** What you have to do **
Every line below containing the word "left" should be found and copied.

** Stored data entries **
[Start of Attachment]

(* ===== verification/SessionExamples.v ===== *)
(** * Sample runs of the session service, and the deviations found in it *)
From S2P Require Import Prelude GoTime Json Hash LuaPattern Redis World Cache TokenDomain TokenService TokenExamples Session SessionService SessionSpecs SessionProps ServiceFootprints.
Local Open Scope Z_scope.

Module SessionSample.
Definition cfg : SessionConfig := mkSessCfg (24 * hour) (7 * 24 * hour) 2 true.
Definition revoker : TokenRevoker MemRedis := token_revoker Sample.ctx.
Definition obj (id : string) : Session :=
  mkSession id "acc-1" "alice" "192.0.2.7" "curl/8.5" false zero_time zero_time (Some []).
Definition init : Sess MemRedis :=
  mkSess (mkWorld ∅ (1750000000 * second) [] [] ["u-1"; "u-2"] []) [obj "s-a"; obj "s-b"; obj "s-c"] ∅ 0.
Definition create (p : nat) (s : Sess MemRedis) : Sess MemRedis := (CreateSession cfg (Some revoker) p s).2.
Definition wait (d : Z) (s : Sess MemRedis) : Sess MemRedis := set_world (tick d (sv_world s)) s.
Definition net (l : list fate) (s : Sess MemRedis) : Sess MemRedis := set_world (put_net l (sv_world s)) s.
(** One session, then three created a minute apart with a limit of two. *)
Definition one : Sess MemRedis := create 0 init.
Definition three : Sess MemRedis := create 2 (wait minute (create 1 (wait minute one))).
End SessionSample.

Module SessionWitnesses.
Import SessionSample.

Lemma init_texts : texts (view (sv_world init)).
Proof. intros sid. unfold view, init. cbn. by rewrite lookup_empty. Qed.

Lemma create_session_enforces_limit_witness :
  ∃ s', CreateSession cfg (Some revoker) 0 init = (Ok tt, s').
Proof.
  destruct (create_session_enforces_limit cfg revoker 0 init) as (s'&d&S'&Hc&_);
    [done|done|cbn; lia|vm_compute; split; discriminate|left; vm_compute; discriminate|apply init_texts
    |vm_compute; eauto|eauto].
Defined.

Lemma session_validation_sound_witness :
  ∃ d e, view (sv_world (wait hour one)) (buildSessionKey "s-a") = Some (Entry (RStr d) e).
Proof.
  destruct (session_validation_sound cfg (Some revoker) "s-a" (wait hour one) 0%nat
    (ValidateSession cfg (Some revoker) "s-a" (wait hour one)).2) as (_&_&d&e&Hv&_).
  - done.
  - apply run_ok. vm_compute. reflexivity.
  - exists d, e. exact Hv.
Defined.

Lemma session_cache_bounded_witness :
  Z.of_nat (size (sv_cache one)) <= sv_size one <= sessionCacheMaxSize.
Proof.
  apply (session_cache_bounded cfg (Some revoker) init one); [done|done|].
  apply rtc_once. apply (ss_create cfg (Some revoker) 0 init).
Defined.

Lemma revoke_session_sound_witness :
  view (sv_world (RevokeSession (Some revoker) "acc-1" "s-a" one).2) (buildSessionKey "s-a") = None.
Proof.
  destruct (revoke_session_sound revoker "acc-1" "s-a" one (RevokeSession (Some revoker) "acc-1" "s-a" one).2)
    as (Hv&_); [apply run_ok; vm_compute; reflexivity|exact Hv].
Defined.

Lemma revoke_session_needs_owner_witness :
  RevokeSession (Some revoker) "acc-2" "s-a" one = (Err ErrSessionAccessDenied, (GetSession "s-a" one).2).
Proof.
  destruct (revoke_session_needs_owner (Some revoker) "acc-2" "s-a" one 0%nat (GetSession "s-a" one).2)
    as [Hr _]; [apply run_ok; vm_compute; reflexivity|vm_compute; discriminate|exact Hr].
Defined.

Lemma revoke_all_for_account_sound_witness :
  view (sv_world (RevokeAllForAccount (Some revoker) "acc-1" one).2) (buildAccountSessionsKey "acc-1") = None.
Proof.
  destruct (revoke_all_for_account_sound revoker "acc-1" one
    (RevokeAllForAccount (Some revoker) "acc-1" one).2 {["s-a"]}) as [Hv _];
    [vm_compute; reflexivity|apply run_ok; vm_compute; reflexivity|exact Hv].
Defined.

(** Whether the documents of a store are texts can be checked. *)
Lemma texts_checked (st : MemRedis) now :
  forallb (λ p : string * rentry, negb (String.prefix sessionKeyPrefix p.1) || is_ok (str_of (Some p.2))) (map_to_list st) = true →
  texts (r_view st now).
Proof.
  intros Hall sid. cbn. unfold live. destruct (st !! buildSessionKey sid) as [e|] eqn:Hk; [|done]. destruct (alive now e); [|done].
  rewrite forallb_forall in Hall. apply elem_of_map_to_list, list_elem_of_In, Hall in Hk. cbn [fst snd] in Hk.
  unfold buildSessionKey, sessionKeyPrefix in Hk. cbn in Hk. by destruct sid.
Qed.
(** Of the two sessions left of three, a limit of one evicts the one that is not protected. *)
Lemma evict_script_refines_witness :
  let st := w_redis (sv_world three) in let now := now_ms (sv_world three) in let index := buildAccountSessionsKey "acc-1" in
  evictOldestSessionsScript index 1 "s-c" now st = (Ok ["s-b"], (evictOldestSessionsScript index 1 "s-c" now st).2) ∧
  ∃ S', limit_enforced (r_view st now) (r_view (evictOldestSessionsScript index 1 "s-c" now st).2 now) index {["s-b"; "s-c"]} 1 "s-c" ["s-b"] S'.
Proof.
  intros st now index.
  assert (evictOldestSessionsScript index 1 "s-c" now st = (Ok ["s-b"], (evictOldestSessionsScript index 1 "s-c" now st).2)) as Hrun
    by (apply run_ok; vm_compute; reflexivity).
  split; [exact Hrun|].
  destruct (evict_script_refines "acc-1" 1 "s-c" now st {["s-b"; "s-c"]}) as (E&st'&Heq&Hcases).
  - vm_compute. reflexivity.
  - apply texts_checked. vm_compute. reflexivity.
  - reflexivity.
  - assert (Ok E = Ok ["s-b"]) as [= ->] by exact (eq_trans (eq_sym (f_equal fst Heq)) (f_equal fst Hrun)).
    destruct Hcases as [(_&He&_)|(S'&Hlimit)]; [discriminate He|]. exists S'.
    assert ((evictOldestSessionsScript index 1 "s-c" now st).2 = st') as -> by exact (f_equal snd Heq). exact Hlimit.
Defined.
End SessionWitnesses.

Module SessionDeviations.
Import SessionSample.

(** Three sessions a minute apart under a limit of two: the first is evicted. *)
Example oldest_is_evicted :
  is_ok (GetSession "s-a" three).1 = false ∧ is_ok (GetSession "s-b" three).1 = true ∧
  is_ok (GetSession "s-c" three).1 = true.
Proof. vm_compute. repeat split. Qed.

(** Three sessions, created at .5 s, at .51 s and a minute later. *)
Definition base : Sess MemRedis := wait (500 * millisecond) init.
Definition trimmed : Sess MemRedis :=
  create 2 (wait minute (create 1 (wait (10 * millisecond) (create 0 base)))).
(** Eviction compares the text of timestamps. A fraction of a second that ends in
    zeros is written shorter, and its Z sorts after a digit, so with a limit of two the
    session last active at .51 s is evicted and the older one at .5 s is kept. *)
Example eviction_is_not_chronological :
  is_ok (GetSession "s-a" trimmed).1 = true ∧ is_ok (GetSession "s-b" trimmed).1 = false.
Proof. vm_compute. split; reflexivity. Qed.

(** A refresh takes the session out of the local cache and leaves the counter as it was. *)
Definition refreshed : Sess MemRedis := (RefreshSession cfg (Some revoker) "s-a" one).2.
(** The counter of the local cache drifts upwards: after a session was refreshed the
    cache is empty and the counter says one. *)
Example refresh_leaks_cache_slot :
  size (sv_cache one) = 1%nat ∧ size (sv_cache refreshed) = 0%nat ∧ sv_size refreshed = 1.
Proof. vm_compute. repeat split. Qed.

(** 23 h after the last activity a refresh is lost on the way to Redis; the object in the
    cache was touched before. The session is validated once within the day, which extends
    its deadline in Redis, and again 17 hours later. *)
Definition lost_refresh : Sess MemRedis :=
  net [] ((RefreshSession cfg (Some revoker) "s-a" (net [Delivered; Refused] (wait (23 * hour) one))).2).
Definition much_later : Sess MemRedis :=
  wait (17 * hour) (ValidateSession cfg (Some revoker) "s-a" (wait (30 * minute) lost_refresh)).2.
(** The same store as another process (or this one after a restart) sees it. *)
Definition restarted : Sess MemRedis := mkSess (sv_world much_later) [] ∅ 0.
(** A failed refresh still counts as activity in the process that tried it: the session
    is accepted there although the stored document has expired, and refused everywhere
    else. *)
Example failed_refresh_extends_session :
  is_ok (ValidateSession cfg (Some revoker) "s-a" much_later).1 = true ∧
  (ValidateSession cfg (Some revoker) "s-a" restarted).1 = Err ErrSessionExpired.
Proof. vm_compute. split; reflexivity. Qed.
End SessionDeviations.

[End of Attachment]

** Exercise solution **
    [done|done|cbn; lia|vm_compute; split; discriminate|left; vm_compute; discriminate|apply init_texts
(** Of the two sessions left of three, a limit of one evicts the one that is not protected. *)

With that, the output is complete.